# Westminster, 2008



## irnfit (Nov 21, 2006)

Just wondering if anyone will be going to Westminster in February?


----------



## Havtahava (Aug 20, 2006)

Yes, ma'am! I'll be there. 

I'm pretty sure that Melissa, Dawna and Diane (Windfall Havanese) will be there as well.


----------



## irnfit (Nov 21, 2006)

I better get my tickets!


----------



## ama0722 (Nov 28, 2006)

Oh! I wish... but I think I would love to have an entire winter not seeing any snow 

Amanda


----------



## Melissa Miller (Aug 2, 2006)

NO SNOW?! Im praying it snows. I hope we get snowed in.    

I will be there! I don't think Dawna can make it this year. I LOVE NYC!!!!


----------



## KristinFusco (Jun 5, 2007)

I am going to try!

We are only 45 min away, I need to convince hubby to come with me.

~kristin


----------



## Havtahava (Aug 20, 2006)

No Dawna? Bummer!
Maybe Michele & Kristin? Cool!


----------



## JASHavanese (Apr 24, 2007)

irnfit said:


> Just wondering if anyone will be going to Westminster in February?


Winter in NY? No, no and no! :smow::smow::smow::smow:


----------



## Lina (Apr 26, 2007)

I might be able to go... I mean, Madison Square Garden is only about a 15 minute cab ride from me.


----------



## Laurief (Nov 7, 2006)

Oooh, I didn't know about this. I could take the train straight to the Garden. How do you get tickets? are they real hard to get?


----------



## Brady's mom (Dec 1, 2006)

Not sure how to get my DH to plan a trip to NY around my Westminster and my Hav friends, but I could work on it. We love to visit NY and it is only about 1.5 hours from here. We usually go a few times a year.


----------



## irnfit (Nov 21, 2006)

Last year I went online and bought a ticket for the day the Havs were showing. I forgot what I paid, but only sat in it that seat for about an hour and a half. I think it was general admission, but not sure. When it was time for the Havs, I just went down to ringside and was lucky enough to get a spot right behind the judges table and watched the judging from there. 
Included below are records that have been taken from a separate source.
Lemma month_day_spec (doy m d : Z) : 0 <= doy <= 365 -> month_day doy = (m, d) ->
  1 <= m <= 12 /\ 1 <= d /\ (153 * (m + (if 2 <? m then -3 else 9)) + 2) / 5 + d - 1 = doy /\
  (doy = 365 -> m = 2) /\
  (forall y, doy <> 365 \/ is_leap (if m <=? 2 then y + 1 else y) = true -> d <= days_in m (if m <=? 2 then y + 1 else y)).
Proof.
  intros Hd E. assert (all_below 366 month_day_ok 0 = true) as Ha by (vm_compute; reflexivity).
  pose proof (all_below_spec _ _ 0 Ha doy ltac:(lia)) as H. unfold month_day_ok in H. rewrite E in H.
  rewrite !andb_true_iff, !Z.leb_le, Z.eqb_eq in H. destruct H as (((((? & ?) & ?) & ?) & Hdm) & H2). split_and!; [done..| |].
  { intros E5. rewrite E5 in H2. by apply Z.eqb_eq. }
  intros y Hy. unfold days_in in *. destruct (m =? 2) eqn:Em; [|destruct (_ || _); lia].
  revert Hdm. destruct (Z.eqb_spec doy 365) as [E5|E5]; intros Hdm; [|destruct (is_leap _); lia].
  destruct Hy as [Hy| ->]; [lia|done].
Qed.

Ltac div_lia := Z.to_euclidean_division_equations; lia.

Lemma era_day_spec (doe y m d : Z) : 0 <= doe < 146097 -> civil_of_era_day doe = (y, m, d) ->
  days_from_civil y m d = doe - 719468 /\ 1 <= m <= 12 /\ 1 <= d <= days_in m y.
Proof.
  unfold civil_of_era_day. intros Hd. set (c := Z.min 3 (doe / 36524)). set (r1 := doe - 36524 * c).
  set (q := r1 / 1461). set (r2 := r1 - 1461 * q). set (r := Z.min 3 (r2 / 365)).
  assert (0 <= c <= 3 /\ 0 <= r1 <= 36524 /\ (c < 3 -> r1 < 36524)) as (Hc & Hr1 & Hc3)
    by (unfold r1, c; div_lia).
  assert (0 <= q <= 24 /\ 0 <= r2 <= 1460) as (Hq & Hr2) by (unfold r2, q; clearbody r1; div_lia).
  assert (0 <= r <= 3 /\ 0 <= r2 - 365 * r <= 365 /\ (r2 - 365 * r = 365 -> r = 3)) as (Hr & Hy & Hy3)
    by (unfold r; clearbody r2; div_lia).
  destruct (month_day (r2 - 365 * r)) as [m' d'] eqn:E. intros [= <- <- <-].
  apply month_day_spec in E as (Hm & Hd1 & Edoy & Hfeb & Hdays); [|done]. set (yoe := 100 * c + 4 * q + r).
  assert (yoe / 4 = 25 * c + q /\ yoe / 100 = c /\ yoe / 400 = 0) as (Y4 & Y100 & Y400)
    by (clear - Hc Hq Hr; clearbody c q r; subst yoe; div_lia).
  split_and!; [|lia..|].
  - unfold days_from_civil.
    replace (if m' <=? 2 then (if m' <=? 2 then yoe + 1 else yoe) - 1 else if m' <=? 2 then yoe + 1 else yoe) with yoe
      by (destruct (m' <=? 2); lia).
    rewrite Edoy, Y400. replace (yoe - 0 * 400) with yoe by lia. rewrite Y4, Y100. subst yoe r2 r1. lia.
  - apply Hdays. destruct (decide (r2 - 365 * r = 365)) as [E5|]; [right|by left]. specialize (Hy3 E5).
    rewrite (Hfeb E5). cbn [Z.leb Z.compare Pos.compare Pos.compare_cont].
    assert (q = 24 -> c = 3) as Hq24 by (intros; unfold r2 in *; lia).
    unfold is_leap. subst yoe. rewrite Hy3. clear - Hc Hq Hq24. clearbody c q. replace (100 * c + 4 * q + 3 + 1) with (4 * (25 * c + q + 1)) by lia.
    rewrite andb_true_iff, orb_true_iff, negb_true_iff, !Z.eqb_eq, Z.eqb_neq. split; [rewrite Z.mul_comm; apply Z.mod_mul; lia|].
    destruct (decide (q = 24)) as [->|]; [right; rewrite Hq24 by done; done|left; div_lia].
Qed.

Lemma days_from_civil_era (y m d k : Z) : days_from_civil (y + 400 * k) m d = days_from_civil y m d + 146097 * k.
Proof.
  unfold days_from_civil. set (y0 := if m <=? 2 then y - 1 else y).
  replace (if m <=? 2 then y + 400 * k - 1 else y + 400 * k) with (y0 + k * 400) by (subst y0; destruct (m <=? 2); lia).
  rewrite Z.div_add by lia. replace (y0 + k * 400 - (y0 / 400 + k) * 400) with (y0 - y0 / 400 * 400) by lia. lia.
Qed.

Lemma days_in_era (m y k : Z) : days_in m (y + 400 * k) = days_in m y.
Proof.
  unfold days_in, is_leap.
  replace ((y + 400 * k) mod 4) with (y mod 4) by (rewrite <- (Z.mod_add y (100 * k) 4) by lia; f_equal; lia).
  replace ((y + 400 * k) mod 100) with (y mod 100) by (rewrite <- (Z.mod_add y (4 * k) 100) by lia; f_equal; lia).
  replace ((y + 400 * k) mod 400) with (y mod 400) by (rewrite <- (Z.mod_add y k 400) by lia; f_equal; lia).
  done.
Qed.

(** [civil_from_days] gives a valid date, and [days_from_civil] takes it back. *)
Lemma civil_from_days_spec (z : Z) :
  let '(y, m, d) := civil_from_days z in
  days_from_civil y m d = z /\ 1 <= m <= 12 /\ 1 <= d <= days_in m y.
Proof.
  unfold civil_from_days. pose proof (Z.mod_pos_bound (z + 719468) 146097 ltac:(lia)) as Hb.
  destruct (civil_of_era_day ((z + 719468) mod 146097)) as [[y m] d] eqn:E.
  apply era_day_spec in E as (E & Hm & Hd); [|done]. rewrite days_from_civil_era, days_in_era, E.
  pose proof (Z.div_mod (z + 719468) 146097 ltac:(lia)). lia.
Qed.

(** ** A written date is read back *)

Lemma dec_digit_spec (z : Z) : is_digit (dec_digit z) = true /\ digit (dec_digit z) = z mod 10.
Proof.
  unfold is_digit, in_range, digit, dec_digit. pose proof (Z.mod_pos_bound z 10 ltac:(lia)).
  rewrite Zb_bZ, Z.mod_small by lia. change (Zb (ch "0")) with 48. change (Zb (ch "9")) with 57. split; [|lia].
  apply andb_true_iff. rewrite !Z.leb_le. lia.
Qed.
If you know what day/time/ring they are showing, you could possibly get a seat closer up and not have to stand ringside.


----------



## irnfit (Nov 21, 2006)

Info from show website

Gen Adm is $40/day. This means seating is first come/first served. I got there before 9am and got a good seat. It was empty and I was able to observe other judging. But, standing ringside was much better. Wear comfortable shoes. :biggrin1:

Toy group judging is Tues, Feb 12. I didn't see any other info about time or ring, but if you wanted to buy tickets early, this info helps. 
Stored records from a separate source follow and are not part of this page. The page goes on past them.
Lemma fast_head_wellformed_witness :
  exists r h fields, serializeResponse Z.max plain_handler 4096 hit_request page_with_lines heads0 (bs "hot") 0 STALE
                       (getCachedDate date_cache0 0).1 = (Some r, h) /\
    findHeaderEnd (wire r) = Some (length (resp_status_line r ++ resp_header_block r)) /\
    resp_header_block r = concat (map (fun kv => kv.1 ++ bs ": " ++ kv.2 ++ crlf) fields) ++ crlf /\
    named (bs "Set-Cookie") fields = [] /\ named (bs "Content-Type") fields = [(bs "Content-Type", bs "text/html")].
Proof.
  assert (clean_lines page_with_lines) as Hc.
  { repeat (apply Forall_cons; split; [split_and!; [discriminate|no_cr_const..]|]). apply Forall_nil_2. }
  assert (date_ok date_cache0) as Hd by (intros s; discriminate).
  destruct (serializeResponse Z.max plain_handler 4096 hit_request page_with_lines heads0 (bs "hot") 0 STALE
              (getCachedDate date_cache0 0).1) as [[r|] h] eqn:Er; [|vm_compute in Er; discriminate Er].
  destruct (fast_head_wellformed Z.max grow_max plain_handler 4096 hit_request page_with_lines heads0 h (bs "hot") 0 STALE
              date_cache0 r (rendered_none _ _ _) Hd Hc (or_intror eq_refl) Er)
    as (t & fields & _ & _ & Hb & _ & He & _ & _ & _ & _ & _ & _ & _ & Hk).
  exists r, h, fields. split; [reflexivity|]. split; [exact He|]. split; [exact Hb|]. split.
  - apply Hk; [vm_compute; reflexivity|rewrite <- in_names_spec; vm_compute; discriminate|].
    left. rewrite <- in_names_spec. vm_compute. reflexivity.
  - etransitivity; [apply Hk|vm_compute; reflexivity]; [vm_compute; reflexivity|rewrite <- in_names_spec; vm_compute; discriminate|].
    rewrite <- in_names_spec. vm_compute. intuition discriminate.
Defined.

Lemma head_cache_transparent_witness :
  let '(r, h') := serializeResponse Z.max plain_handler 4096 hit_request page heads0 (bs "hot") 0 HIT (getCachedDate date_cache0 0).1 in
  heads_ok plain_handler page h' /\ r <> None.
Proof.
  assert (date_ok date_cache0) as Hd by (intros s; discriminate).
  pose proof (head_cache_transparent Z.max grow_max plain_handler 4096 hit_request page heads0 (bs "hot") 0 HIT date_cache0
                (heads_ok0 _ _) Hd) as H.
  destruct (serializeResponse _ _ _ _ _ _ _ _ _ _) as [r h']. destruct H as (H1 & _ & _ & H2). split; [exact H1|].
  apply H2. vm_compute. split; discriminate.
Defined.

Definition peer_page : Object.t := {| page with Object.VaryValue := []; Object.Body := bs "from the owner" |}.
Definition peer_handler : FastPathHandler :=
  {| plain_handler with fp_ownerFn := Some (fun _ => (bs "n2", false));
                        fp_peerFetch := Some (fun _ _ _ => PeerObject peer_page heads0) |}.

Lemma peer_fetch_gated_witness :
  exists r, out_resp (tryPeerFetch (map lower_byte) len Z.max peer_handler 4096 hit_request zero_key 0 [] Directives0) = Some r /\
    resp_Source r = SourcePeer.
Proof.
  destruct (out_resp (tryPeerFetch (map lower_byte) len Z.max peer_handler 4096 hit_request zero_key 0 [] Directives0)) as [r|] eqn:E.
  - exists r. split; [done|].
    destruct (peer_fetch_gated (map lower_byte) lower_laws_ascii len Z.max peer_handler 4096 hit_request zero_key 0 [] Directives0)
      as [H _]; [vm_compute; reflexivity|]. destruct (H r E) as (_ & _ & o & h & _ & _ & _ & _ & _ & Hs & _). exact Hs.
  - exfalso. revert E. vm_compute. discriminate.
Defined.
For those of you not familiar with MSG, it is a huge arena. The floor of the arena is then divided up into numerous rings for each dog breed. They will post which breed will be in which ring, so you can decide where to sit in the arena. Hope that makes sense.


----------



## Carol (Jun 18, 2007)

I'll be there!


----------



## irnfit (Nov 21, 2006)

Yeah!!!!! We'll have to get forum name tags so we can all meet.


----------



## Melissa Miller (Aug 2, 2006)

I would really encourage yall to get tickets for Groups as well. Its just so glamorous and fun to be at. We will for sure meet up. A lot of people hang out at a bar across the street. Martini Party anyone????


----------



## irnfit (Nov 21, 2006)

Last year I could only get away for the Hav judging. Hopefully I can stay all day this year. I'm trying to work that out already.


----------



## Havtahava (Aug 20, 2006)

I'm up for the martini party so long as I can get my butt out of there. We'll have to snag Kathy too. I bet she's going.


----------



## Laurief (Nov 7, 2006)

:whoo: Martini party!! Count me in. I have got to see if I can make it the day the Havs are in the ring!!


----------